◆ **What the exercise asks**: In the material below, find each line holding the string "jstr" and copy it.
(Input Opens)
(** A listing is decoded to the outputs it lists, in order and with every field
    intact, when it is within the size limit: what the service prints is what the
    bootstrap sees. *)
Theorem listing_roundtrip (us : list UTXO) :
  Forall utxo_fits us -> Z.of_nat (length (print (JObj (listing us)))) < maxResponseBytes ->
  readAnswer (mkResponse 200 (print (JObj (listing us))) None) = (Ok us, false).
Proof.
  intros Hus Hlen. unfold readAnswer, readAll. cbn [rsBody rsStatus rsReadErr].
  rewrite (proj2 (Z.leb_gt _ _)) by done. cbn [negb Z.eqb Pos.eqb].
  unfold decodeUnspent, UnmarshalInto. rewrite JsonFacts.Unmarshal_print.
  - cbn [mbind option_bind]. destruct (decode_listing us Hus) as (ws & Hws & Heq).
    rewrite JsonFacts.decStruct_print;
      [|apply (bool_decide_eq_true_1 _); vm_compute; reflexivity|reflexivity|repeat constructor; vm_compute; reflexivity].
    unfold listing. cbn [fmap list_fmap snd JsonFacts.valid_tree]. cbn [JsonFacts.decFields unspentFields snd decSlice decString jstr].
    rewrite Hws. cbn. by rewrite Heq.
  - cbn. split_and!; [|done..]. clear. induction us as [|u us IH]; [done|]. cbn. split; [|exact IH].
    split_and!; done || apply JsonFacts.is_number_pretty.
  - assert (foldr (fun j n => Z.max (JsonFacts.nesting j) n) 0 ((fun u => JObj (listed u)) <$> us) <= 1) as Hn.
    { clear. induction us as [|u us IH]; [done|]. cbn [fmap list_fmap foldr]. apply Z.max_lub; [done|exact IH]. }
    unfold listing. cbn [JsonFacts.nesting fmap list_fmap foldr snd jstr].
    change (list_fmap UTXO json (fun u => JObj (listed u)) us) with ((fun u => JObj (listed u)) <$> us). unfold maxNestingDepth. lia.
Qed.

End Woc.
(Input Closes)
◆ **Solution**:
    unfold listing. cbn [fmap list_fmap snd JsonFacts.valid_tree]. cbn [JsonFacts.decFields unspentFields snd decSlice decString jstr].
    unfold listing. cbn [JsonFacts.nesting fmap list_fmap foldr snd jstr].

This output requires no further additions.